Düşünce bastırmanın ve etkisinin araştırılabilmesi için, araştırmacıların zihinde devam eden süreçleri kaydetme yöntemlerini bulması gerekiyordu. Bu amaçla tasarlanmış bir deney, Wegner, Schneider, Carter & White.[9] Katılımcılardan beş dakika boyunca belirli bir hedefi (örneğin beyaz ayı) düşünmemelerini istediler, ancak düşündülerse bir zil çalmaları söylendi. Bundan sonra katılımcılara, önümüzdeki beş dakika boyunca hedef hakkında düşünmeleri söylendi. Düşünce bastırmayı kullananlarda, kullanmayanlara göre istenmeyen düşüncelerin daha sık meydana geldiğine dair kanıtlar vardı. Ayrıca, ikinci aşamada, düşünce bastırmayı kullanmış olanların, düşünce bastırmayı kullanmayanlara göre daha yüksek bir hedef düşünce sıklığına sahip olduklarına dair kanıtlar da vardı; daha sonra geri tepme etkisini icat etti.[10] Bu etki tekrarlanmıştır ve hatta "yeşil tavşan" düşüncesi gibi mantıksız hedeflerle bile yapılabilir.[11] Bu çıkarımlardan, Wegner[5] sonunda "ironik süreç teorisi ".

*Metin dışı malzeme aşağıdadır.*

(** C32: JSON Lines output reads back. Every line is one JSON object, for one event
    selected, in order and without a header; it has the columns asked for as its
    keys, and as values null for an absent cell, the integer, or the text of the
    cell character by character, whatever control characters, quotes and
    backslashes it holds. *)
Theorem jsonl_read_back columns header verbose kinds config events :
  OutputConfig.new Jsonl columns header verbose kinds = Ok config →
  Forall (λ e : Printed, match e.1.2 with Some target => bytes_ok target | None => True end) events →
  read_jsonl (printed config events)
  = Some ((λ cells, zip (name <$> OutputConfig.columns config) (json_value <$> cells)) <$> rows config events).
Proof.
  intros (Hc & Hf & Hh)%new_config Ht. rewrite printed_lines.
  assert (text_lines config events = object_text (OutputConfig.columns config) <$> rows config events) as ->.
  { unfold text_lines, render_header, should_print_header. rewrite Hf.
    assert ((if bool_decide (events = []) then [] else option_list
      (if match OutputConfig.header config with
          | HeaderAuto => false | HeaderAlways => bool_decide (Jsonl ≠ Jsonl) | HeaderNever => false end then None else None)) = @nil bytes) as ->
      by (case_bool_decide; [done|by destruct (OutputConfig.header config)]).
    apply event_lines_rows. intros [[event target] update] Hhas. cbn [fst snd] in *. unfold render_event. rewrite Hhas, Hf.
    f_equal. unfold render_jsonl_row, object_text, members_text, event_cells. by rewrite json_members. }
  assert (Forall (λ cells, length (OutputConfig.columns config) = length cells ∧ Forall cell_ok cells) (rows config events)) as Hrows.
  { unfold rows. apply Forall_fmap. apply Forall_forall. intros e [_ He]%list_elem_of_filter. unfold compose. split.
    - destruct e as [[event target] update]. cbn. by rewrite length_fmap.
    - apply cells_ok. eapply Forall_forall in Ht; [exact Ht|done]. }
  unfold read_jsonl. rewrite read_terminated.
  - by apply objects_read.
  - apply Forall_fmap. eapply Forall_impl; [exact Hrows|]. intros cells [Hl Hok]. by apply object_read.
Qed.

İyileştirilmiş metodoloji, 1990'lar

Düşünce bastırmanın bulgularını daha iyi aydınlatmak için, birkaç çalışma hedef düşünceyi değiştirdi. Roemer ve Borkovec[10] kaygılı veya iç karartıcı düşünceleri bastıran katılımcıların önemli bir geri tepme etkisi gösterdiğini buldu. Ayrıca, Wenzlaff, Wegner ve Roper[12] bunu gösterdi endişeli veya bunalımlı deneklerin olumsuz, istenmeyen düşünceleri bastırma olasılığı daha düşüktü. Rassin, Merkelbach ve Muris'e rağmen[13] bu bulgunun literatürde orta derecede sağlam olduğunu bildiren bazı çalışmalar sonuçları tekrarlayamamıştır.[14][15][16] Ancak, bu bir değerlendirme ile açıklanabilir bireysel farklılıklar.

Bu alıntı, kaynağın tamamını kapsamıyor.